_PROBLEM REQUIREMENTS_. Among the entries below, take the line with "json_from_slice : bytes" and the line with "require negb (bool_decide (connect_timeout_secs", and output them and every line between them exactly, with nothing else.

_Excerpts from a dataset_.
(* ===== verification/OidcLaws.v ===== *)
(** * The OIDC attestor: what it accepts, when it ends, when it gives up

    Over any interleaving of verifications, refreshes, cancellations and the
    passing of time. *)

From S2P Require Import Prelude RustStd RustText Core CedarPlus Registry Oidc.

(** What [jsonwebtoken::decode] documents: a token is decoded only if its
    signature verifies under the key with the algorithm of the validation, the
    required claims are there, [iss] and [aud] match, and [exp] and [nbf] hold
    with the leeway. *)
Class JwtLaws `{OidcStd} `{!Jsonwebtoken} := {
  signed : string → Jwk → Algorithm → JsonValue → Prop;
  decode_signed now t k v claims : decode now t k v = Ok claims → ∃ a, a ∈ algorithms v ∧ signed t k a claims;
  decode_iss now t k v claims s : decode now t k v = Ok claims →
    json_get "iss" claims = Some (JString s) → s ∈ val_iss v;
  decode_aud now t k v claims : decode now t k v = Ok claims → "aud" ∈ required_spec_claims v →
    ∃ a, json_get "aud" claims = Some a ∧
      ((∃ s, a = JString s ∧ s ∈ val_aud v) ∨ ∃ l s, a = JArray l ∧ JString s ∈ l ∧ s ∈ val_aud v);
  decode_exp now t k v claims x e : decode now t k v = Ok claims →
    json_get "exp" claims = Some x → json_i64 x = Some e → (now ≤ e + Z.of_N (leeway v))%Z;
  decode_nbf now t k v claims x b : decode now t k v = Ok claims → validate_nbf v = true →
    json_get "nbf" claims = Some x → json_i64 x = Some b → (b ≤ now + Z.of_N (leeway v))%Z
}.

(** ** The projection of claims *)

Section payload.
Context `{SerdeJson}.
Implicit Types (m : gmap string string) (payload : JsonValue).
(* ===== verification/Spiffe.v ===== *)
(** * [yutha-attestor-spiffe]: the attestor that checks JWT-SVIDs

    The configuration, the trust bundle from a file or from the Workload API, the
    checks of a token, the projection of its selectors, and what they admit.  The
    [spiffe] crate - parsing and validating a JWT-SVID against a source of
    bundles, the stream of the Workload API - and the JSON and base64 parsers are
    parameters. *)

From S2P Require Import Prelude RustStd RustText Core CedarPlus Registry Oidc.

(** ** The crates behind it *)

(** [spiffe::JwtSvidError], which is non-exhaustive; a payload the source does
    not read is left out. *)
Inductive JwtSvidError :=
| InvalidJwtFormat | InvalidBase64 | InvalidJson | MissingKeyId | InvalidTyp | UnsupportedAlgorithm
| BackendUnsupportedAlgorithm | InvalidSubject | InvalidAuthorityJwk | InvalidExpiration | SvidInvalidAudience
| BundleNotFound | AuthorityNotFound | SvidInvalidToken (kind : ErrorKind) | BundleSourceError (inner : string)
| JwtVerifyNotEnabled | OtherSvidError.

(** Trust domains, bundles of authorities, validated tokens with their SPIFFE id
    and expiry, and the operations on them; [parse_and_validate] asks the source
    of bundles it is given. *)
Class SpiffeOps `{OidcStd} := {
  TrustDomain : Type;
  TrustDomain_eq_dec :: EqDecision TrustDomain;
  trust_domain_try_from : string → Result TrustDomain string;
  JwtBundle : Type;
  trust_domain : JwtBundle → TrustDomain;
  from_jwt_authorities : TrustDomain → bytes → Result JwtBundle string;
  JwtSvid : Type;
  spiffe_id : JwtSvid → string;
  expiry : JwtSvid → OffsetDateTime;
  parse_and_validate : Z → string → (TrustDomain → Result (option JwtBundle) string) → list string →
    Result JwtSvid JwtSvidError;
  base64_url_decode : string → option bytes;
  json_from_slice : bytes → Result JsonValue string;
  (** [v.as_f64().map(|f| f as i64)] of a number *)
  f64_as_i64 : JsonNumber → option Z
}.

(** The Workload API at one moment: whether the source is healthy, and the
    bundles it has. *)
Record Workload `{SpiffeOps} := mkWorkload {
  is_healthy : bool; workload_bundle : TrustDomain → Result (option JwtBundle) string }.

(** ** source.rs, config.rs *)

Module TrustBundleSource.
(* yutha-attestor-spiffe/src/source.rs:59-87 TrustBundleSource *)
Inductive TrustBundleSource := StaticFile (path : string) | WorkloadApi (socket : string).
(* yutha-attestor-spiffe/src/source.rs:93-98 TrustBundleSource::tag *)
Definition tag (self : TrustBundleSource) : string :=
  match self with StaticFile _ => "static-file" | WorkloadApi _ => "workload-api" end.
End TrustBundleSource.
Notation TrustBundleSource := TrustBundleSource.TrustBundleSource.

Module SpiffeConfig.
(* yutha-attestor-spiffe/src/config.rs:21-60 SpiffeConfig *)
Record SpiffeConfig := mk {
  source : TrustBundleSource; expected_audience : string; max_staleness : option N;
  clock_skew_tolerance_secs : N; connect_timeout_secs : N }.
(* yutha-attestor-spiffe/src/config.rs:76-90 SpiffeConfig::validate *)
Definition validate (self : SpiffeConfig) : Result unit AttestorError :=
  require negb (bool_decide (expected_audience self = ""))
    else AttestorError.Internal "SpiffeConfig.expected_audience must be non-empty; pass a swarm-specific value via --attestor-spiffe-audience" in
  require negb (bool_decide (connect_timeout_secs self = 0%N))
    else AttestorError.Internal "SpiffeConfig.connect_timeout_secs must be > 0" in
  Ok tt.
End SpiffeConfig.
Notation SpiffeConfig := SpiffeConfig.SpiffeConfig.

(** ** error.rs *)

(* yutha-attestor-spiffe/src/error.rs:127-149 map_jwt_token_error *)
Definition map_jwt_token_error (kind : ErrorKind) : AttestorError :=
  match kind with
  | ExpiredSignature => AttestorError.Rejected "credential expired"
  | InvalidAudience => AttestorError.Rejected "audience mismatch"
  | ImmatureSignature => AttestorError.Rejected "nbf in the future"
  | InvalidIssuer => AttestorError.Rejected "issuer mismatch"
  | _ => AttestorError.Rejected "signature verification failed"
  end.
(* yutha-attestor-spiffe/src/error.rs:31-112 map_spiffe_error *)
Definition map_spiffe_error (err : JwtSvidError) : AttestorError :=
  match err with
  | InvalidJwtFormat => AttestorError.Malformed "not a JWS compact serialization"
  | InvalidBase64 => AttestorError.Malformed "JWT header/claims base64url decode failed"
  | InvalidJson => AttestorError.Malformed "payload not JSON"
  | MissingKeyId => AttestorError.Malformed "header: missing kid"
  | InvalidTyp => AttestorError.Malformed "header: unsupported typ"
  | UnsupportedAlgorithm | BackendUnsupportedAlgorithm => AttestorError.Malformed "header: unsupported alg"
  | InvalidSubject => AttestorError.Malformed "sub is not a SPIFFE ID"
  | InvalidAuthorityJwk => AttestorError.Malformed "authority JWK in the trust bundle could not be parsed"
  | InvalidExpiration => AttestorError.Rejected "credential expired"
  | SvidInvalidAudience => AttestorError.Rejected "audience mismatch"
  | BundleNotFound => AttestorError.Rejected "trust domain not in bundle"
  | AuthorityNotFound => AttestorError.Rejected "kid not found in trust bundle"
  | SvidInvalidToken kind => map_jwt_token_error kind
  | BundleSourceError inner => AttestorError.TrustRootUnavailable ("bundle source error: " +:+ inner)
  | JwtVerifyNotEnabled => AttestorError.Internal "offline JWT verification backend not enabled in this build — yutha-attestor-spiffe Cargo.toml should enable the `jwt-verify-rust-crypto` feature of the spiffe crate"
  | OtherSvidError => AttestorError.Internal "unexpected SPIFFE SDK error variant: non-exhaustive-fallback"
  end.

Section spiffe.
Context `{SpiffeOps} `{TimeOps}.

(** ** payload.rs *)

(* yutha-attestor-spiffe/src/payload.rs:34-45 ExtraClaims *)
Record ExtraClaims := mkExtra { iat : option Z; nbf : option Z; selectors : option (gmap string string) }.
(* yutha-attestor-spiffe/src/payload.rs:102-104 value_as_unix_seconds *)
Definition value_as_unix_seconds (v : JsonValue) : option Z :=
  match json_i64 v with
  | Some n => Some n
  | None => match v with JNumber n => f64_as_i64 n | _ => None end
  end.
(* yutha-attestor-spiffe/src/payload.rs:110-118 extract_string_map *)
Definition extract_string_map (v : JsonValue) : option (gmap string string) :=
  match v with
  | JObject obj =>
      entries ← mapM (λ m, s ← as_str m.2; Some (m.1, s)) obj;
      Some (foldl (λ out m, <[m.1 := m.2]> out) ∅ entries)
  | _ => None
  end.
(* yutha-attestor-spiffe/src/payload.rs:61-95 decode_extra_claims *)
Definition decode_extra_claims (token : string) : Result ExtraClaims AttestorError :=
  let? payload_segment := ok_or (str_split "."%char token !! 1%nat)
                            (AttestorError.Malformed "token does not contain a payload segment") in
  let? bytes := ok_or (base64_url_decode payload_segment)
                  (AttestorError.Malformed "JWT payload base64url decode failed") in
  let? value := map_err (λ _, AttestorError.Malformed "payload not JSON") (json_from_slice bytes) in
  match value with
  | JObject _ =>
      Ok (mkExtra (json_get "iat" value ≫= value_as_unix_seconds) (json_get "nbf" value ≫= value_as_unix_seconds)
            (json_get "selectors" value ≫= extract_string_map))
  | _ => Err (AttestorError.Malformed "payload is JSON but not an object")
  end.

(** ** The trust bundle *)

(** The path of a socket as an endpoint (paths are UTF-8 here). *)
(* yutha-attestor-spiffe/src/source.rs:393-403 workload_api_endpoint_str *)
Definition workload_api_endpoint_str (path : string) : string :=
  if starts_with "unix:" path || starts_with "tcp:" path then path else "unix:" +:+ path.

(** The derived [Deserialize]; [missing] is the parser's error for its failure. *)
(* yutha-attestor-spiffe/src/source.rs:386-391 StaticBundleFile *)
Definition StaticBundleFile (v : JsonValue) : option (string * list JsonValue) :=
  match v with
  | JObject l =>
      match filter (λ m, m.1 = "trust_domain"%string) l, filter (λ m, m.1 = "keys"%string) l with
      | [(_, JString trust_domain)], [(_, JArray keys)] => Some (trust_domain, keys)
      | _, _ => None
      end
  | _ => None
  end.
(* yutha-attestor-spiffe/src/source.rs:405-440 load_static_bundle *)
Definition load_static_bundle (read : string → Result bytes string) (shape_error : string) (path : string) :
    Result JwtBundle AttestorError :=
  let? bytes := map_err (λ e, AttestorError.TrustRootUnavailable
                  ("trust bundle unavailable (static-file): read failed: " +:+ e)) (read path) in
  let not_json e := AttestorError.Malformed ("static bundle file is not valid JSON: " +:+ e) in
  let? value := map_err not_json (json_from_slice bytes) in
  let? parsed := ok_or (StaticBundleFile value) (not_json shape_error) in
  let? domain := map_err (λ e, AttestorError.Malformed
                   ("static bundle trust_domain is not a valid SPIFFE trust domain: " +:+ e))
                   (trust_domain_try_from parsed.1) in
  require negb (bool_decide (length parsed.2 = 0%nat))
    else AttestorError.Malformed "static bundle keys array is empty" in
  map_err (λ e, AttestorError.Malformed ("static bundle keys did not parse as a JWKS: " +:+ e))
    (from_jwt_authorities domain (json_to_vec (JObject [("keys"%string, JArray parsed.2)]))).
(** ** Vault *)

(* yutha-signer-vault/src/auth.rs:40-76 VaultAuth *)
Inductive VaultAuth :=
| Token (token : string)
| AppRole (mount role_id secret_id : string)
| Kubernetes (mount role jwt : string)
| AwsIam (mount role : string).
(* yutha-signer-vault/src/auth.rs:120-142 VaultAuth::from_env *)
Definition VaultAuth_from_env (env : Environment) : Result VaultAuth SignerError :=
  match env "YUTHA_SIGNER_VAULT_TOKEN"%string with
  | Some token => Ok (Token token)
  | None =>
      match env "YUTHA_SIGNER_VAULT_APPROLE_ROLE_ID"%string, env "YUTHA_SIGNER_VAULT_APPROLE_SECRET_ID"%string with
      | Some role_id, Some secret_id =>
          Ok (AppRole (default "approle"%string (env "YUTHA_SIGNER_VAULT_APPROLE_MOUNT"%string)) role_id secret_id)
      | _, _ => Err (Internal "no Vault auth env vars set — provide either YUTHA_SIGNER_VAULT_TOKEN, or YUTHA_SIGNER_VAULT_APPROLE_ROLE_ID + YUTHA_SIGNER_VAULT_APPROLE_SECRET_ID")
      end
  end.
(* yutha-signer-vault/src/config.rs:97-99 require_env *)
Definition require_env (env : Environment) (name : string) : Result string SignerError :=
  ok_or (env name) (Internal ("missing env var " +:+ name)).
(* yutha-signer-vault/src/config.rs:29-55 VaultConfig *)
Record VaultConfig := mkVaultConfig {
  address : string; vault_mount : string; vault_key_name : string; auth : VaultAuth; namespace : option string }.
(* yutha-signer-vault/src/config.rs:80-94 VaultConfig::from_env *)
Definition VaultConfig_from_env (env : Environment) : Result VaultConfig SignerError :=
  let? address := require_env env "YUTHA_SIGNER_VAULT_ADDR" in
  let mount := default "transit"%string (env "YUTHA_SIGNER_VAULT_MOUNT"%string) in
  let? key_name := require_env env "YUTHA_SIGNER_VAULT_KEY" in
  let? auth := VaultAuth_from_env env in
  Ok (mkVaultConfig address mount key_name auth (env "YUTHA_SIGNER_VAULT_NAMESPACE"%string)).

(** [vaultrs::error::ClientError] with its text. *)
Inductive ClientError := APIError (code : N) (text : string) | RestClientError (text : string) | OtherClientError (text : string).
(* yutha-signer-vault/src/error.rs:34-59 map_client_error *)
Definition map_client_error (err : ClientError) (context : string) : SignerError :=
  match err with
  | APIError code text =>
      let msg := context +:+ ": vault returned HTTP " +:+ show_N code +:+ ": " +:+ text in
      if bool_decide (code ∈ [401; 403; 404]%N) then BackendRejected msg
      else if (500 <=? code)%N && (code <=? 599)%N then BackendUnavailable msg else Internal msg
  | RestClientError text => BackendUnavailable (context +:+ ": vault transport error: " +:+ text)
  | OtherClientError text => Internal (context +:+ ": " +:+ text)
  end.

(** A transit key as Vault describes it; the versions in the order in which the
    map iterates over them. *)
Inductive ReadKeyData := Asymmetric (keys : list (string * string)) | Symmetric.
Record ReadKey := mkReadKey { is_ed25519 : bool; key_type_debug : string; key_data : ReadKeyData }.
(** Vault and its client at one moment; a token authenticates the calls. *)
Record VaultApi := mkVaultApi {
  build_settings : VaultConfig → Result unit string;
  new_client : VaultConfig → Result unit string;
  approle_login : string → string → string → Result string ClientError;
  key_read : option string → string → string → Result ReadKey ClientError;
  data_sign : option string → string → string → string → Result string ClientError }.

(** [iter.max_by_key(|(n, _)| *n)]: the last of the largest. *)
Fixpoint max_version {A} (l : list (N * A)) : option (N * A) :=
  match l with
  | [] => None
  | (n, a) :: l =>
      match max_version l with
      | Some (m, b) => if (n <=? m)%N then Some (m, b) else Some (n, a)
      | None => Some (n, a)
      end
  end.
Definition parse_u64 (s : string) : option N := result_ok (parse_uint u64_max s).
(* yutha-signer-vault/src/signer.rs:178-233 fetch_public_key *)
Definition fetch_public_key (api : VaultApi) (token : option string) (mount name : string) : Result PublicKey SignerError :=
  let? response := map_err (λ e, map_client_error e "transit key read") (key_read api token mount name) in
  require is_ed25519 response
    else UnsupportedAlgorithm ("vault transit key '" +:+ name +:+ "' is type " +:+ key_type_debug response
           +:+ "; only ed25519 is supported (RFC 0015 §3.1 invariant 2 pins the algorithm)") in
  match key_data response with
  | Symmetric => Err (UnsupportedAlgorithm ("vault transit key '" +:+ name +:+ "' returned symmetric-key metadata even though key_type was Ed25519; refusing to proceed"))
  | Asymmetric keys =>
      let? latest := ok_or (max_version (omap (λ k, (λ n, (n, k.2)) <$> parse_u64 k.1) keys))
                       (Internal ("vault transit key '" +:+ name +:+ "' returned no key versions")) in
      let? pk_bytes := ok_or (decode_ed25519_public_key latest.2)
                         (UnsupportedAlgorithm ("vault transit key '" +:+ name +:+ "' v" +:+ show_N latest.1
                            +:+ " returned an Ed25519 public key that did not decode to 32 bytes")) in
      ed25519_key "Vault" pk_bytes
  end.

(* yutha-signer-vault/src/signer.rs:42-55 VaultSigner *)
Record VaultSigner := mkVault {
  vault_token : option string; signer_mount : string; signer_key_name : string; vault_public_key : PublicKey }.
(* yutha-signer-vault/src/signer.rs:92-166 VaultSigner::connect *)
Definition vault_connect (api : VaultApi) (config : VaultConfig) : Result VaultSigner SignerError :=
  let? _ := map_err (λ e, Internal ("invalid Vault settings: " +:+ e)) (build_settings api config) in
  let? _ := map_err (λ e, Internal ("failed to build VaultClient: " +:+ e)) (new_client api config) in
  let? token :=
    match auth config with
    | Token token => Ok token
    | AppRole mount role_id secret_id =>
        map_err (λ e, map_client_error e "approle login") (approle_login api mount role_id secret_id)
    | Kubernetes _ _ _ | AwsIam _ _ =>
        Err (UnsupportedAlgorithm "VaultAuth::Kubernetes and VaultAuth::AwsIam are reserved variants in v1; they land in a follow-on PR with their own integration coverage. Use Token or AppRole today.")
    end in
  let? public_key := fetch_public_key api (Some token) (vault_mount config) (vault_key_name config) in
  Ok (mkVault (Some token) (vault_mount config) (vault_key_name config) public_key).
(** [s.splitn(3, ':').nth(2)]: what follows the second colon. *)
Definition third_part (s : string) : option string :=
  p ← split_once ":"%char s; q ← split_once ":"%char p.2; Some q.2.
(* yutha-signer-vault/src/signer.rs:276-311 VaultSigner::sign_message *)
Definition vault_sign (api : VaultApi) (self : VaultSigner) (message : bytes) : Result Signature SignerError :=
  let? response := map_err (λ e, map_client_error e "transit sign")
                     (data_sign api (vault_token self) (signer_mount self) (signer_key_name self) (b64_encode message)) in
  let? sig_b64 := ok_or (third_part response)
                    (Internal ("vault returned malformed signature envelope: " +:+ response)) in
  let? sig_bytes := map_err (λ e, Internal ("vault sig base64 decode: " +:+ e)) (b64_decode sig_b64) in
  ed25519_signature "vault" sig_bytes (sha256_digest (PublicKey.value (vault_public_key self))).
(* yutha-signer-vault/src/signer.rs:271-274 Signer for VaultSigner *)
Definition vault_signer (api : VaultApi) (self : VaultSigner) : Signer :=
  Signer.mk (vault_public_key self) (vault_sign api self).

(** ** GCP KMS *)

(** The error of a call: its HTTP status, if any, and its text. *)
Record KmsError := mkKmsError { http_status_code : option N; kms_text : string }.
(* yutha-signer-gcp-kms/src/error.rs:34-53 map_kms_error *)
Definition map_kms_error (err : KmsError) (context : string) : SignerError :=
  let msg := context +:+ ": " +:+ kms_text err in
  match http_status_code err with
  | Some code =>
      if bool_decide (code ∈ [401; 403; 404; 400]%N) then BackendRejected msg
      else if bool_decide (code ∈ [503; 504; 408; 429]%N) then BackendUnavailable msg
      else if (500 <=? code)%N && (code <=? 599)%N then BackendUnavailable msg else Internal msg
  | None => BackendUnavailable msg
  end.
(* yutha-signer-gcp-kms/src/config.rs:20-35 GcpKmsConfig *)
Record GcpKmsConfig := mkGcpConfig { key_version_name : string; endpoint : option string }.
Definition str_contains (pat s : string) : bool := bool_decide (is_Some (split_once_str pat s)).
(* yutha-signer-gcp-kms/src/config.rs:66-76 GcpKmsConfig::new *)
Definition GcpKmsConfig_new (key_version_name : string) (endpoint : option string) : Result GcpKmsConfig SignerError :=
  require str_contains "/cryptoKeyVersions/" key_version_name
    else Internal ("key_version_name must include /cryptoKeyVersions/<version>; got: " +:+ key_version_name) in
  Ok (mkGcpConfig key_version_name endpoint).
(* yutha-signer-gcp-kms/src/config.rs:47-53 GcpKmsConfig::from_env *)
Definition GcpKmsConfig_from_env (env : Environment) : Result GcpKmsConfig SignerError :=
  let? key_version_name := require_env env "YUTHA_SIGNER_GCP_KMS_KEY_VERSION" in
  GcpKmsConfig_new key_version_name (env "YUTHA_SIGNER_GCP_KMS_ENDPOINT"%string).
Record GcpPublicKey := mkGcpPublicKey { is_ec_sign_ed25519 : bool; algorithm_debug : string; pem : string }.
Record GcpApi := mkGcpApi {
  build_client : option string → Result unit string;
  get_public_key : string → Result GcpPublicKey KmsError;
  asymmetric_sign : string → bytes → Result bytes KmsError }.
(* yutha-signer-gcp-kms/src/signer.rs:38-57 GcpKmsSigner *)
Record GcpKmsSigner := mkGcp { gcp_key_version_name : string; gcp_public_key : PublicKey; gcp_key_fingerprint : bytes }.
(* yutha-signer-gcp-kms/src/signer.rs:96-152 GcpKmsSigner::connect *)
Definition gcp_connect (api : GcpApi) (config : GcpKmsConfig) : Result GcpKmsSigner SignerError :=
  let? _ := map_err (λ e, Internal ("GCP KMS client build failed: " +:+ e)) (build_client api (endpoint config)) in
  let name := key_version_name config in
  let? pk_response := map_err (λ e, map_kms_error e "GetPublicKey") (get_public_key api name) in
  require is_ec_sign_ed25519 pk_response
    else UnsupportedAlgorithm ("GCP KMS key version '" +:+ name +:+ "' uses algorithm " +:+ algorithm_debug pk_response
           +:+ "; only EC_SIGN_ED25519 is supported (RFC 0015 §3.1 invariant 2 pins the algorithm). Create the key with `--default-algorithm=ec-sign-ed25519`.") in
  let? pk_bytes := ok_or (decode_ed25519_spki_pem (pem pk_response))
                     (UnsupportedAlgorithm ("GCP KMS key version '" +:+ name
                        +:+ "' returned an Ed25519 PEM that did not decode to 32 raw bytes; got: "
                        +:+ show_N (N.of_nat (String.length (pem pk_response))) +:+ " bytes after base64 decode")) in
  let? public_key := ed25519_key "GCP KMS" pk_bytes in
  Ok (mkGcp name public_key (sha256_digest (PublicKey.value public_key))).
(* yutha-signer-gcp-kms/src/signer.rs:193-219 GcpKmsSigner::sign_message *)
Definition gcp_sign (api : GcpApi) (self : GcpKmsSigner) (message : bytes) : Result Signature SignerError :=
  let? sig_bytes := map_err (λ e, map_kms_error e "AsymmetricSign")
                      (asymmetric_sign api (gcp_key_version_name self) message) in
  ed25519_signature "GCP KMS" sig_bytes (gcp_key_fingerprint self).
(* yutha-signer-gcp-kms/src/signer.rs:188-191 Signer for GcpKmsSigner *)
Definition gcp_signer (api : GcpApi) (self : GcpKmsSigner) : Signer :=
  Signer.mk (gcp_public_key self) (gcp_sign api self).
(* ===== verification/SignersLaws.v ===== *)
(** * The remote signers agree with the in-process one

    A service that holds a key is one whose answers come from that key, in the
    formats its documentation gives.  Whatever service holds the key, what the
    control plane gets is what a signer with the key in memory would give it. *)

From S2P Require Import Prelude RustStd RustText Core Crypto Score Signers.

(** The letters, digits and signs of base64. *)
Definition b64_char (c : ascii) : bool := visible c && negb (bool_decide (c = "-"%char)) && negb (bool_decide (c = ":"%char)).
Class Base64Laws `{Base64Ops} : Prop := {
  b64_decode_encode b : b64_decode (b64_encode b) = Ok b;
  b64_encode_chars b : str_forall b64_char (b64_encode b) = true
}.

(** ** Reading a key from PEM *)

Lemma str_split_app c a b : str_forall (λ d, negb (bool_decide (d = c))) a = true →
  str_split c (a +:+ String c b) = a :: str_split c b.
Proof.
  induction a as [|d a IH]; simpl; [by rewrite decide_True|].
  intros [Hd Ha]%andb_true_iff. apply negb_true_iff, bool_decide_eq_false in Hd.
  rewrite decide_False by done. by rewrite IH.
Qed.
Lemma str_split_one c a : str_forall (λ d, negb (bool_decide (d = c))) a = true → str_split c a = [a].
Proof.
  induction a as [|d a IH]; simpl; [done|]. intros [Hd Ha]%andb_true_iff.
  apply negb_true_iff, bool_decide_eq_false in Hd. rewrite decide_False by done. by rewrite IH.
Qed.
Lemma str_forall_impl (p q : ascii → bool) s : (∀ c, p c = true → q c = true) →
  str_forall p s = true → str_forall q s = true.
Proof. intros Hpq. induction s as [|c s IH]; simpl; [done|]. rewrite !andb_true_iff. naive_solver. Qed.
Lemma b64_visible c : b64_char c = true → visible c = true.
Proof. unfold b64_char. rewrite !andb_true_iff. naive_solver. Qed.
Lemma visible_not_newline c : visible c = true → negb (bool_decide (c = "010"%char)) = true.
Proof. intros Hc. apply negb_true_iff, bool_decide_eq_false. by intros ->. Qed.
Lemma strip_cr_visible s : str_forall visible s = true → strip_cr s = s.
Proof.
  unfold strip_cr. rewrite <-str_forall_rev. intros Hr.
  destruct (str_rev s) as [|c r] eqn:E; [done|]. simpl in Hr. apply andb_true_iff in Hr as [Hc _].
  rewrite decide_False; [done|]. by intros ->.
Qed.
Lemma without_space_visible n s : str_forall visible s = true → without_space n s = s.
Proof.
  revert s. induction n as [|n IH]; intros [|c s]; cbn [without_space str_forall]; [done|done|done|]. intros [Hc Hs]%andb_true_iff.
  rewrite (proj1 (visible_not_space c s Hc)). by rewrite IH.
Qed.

_RESPONSE AREA_.
  json_from_slice : bytes → Result JsonValue string;
  (** [v.as_f64().map(|f| f as i64)] of a number *)
  f64_as_i64 : JsonNumber → option Z
}.

(** The Workload API at one moment: whether the source is healthy, and the
    bundles it has. *)
Record Workload `{SpiffeOps} := mkWorkload {
  is_healthy : bool; workload_bundle : TrustDomain → Result (option JwtBundle) string }.

(** ** source.rs, config.rs *)

Module TrustBundleSource.
(* yutha-attestor-spiffe/src/source.rs:59-87 TrustBundleSource *)
Inductive TrustBundleSource := StaticFile (path : string) | WorkloadApi (socket : string).
(* yutha-attestor-spiffe/src/source.rs:93-98 TrustBundleSource::tag *)
Definition tag (self : TrustBundleSource) : string :=
  match self with StaticFile _ => "static-file" | WorkloadApi _ => "workload-api" end.
End TrustBundleSource.
Notation TrustBundleSource := TrustBundleSource.TrustBundleSource.

Module SpiffeConfig.
(* yutha-attestor-spiffe/src/config.rs:21-60 SpiffeConfig *)
Record SpiffeConfig := mk {
  source : TrustBundleSource; expected_audience : string; max_staleness : option N;
  clock_skew_tolerance_secs : N; connect_timeout_secs : N }.
(* yutha-attestor-spiffe/src/config.rs:76-90 SpiffeConfig::validate *)
Definition validate (self : SpiffeConfig) : Result unit AttestorError :=
  require negb (bool_decide (expected_audience self = ""))
    else AttestorError.Internal "SpiffeConfig.expected_audience must be non-empty; pass a swarm-specific value via --attestor-spiffe-audience" in
  require negb (bool_decide (connect_timeout_secs self = 0%N))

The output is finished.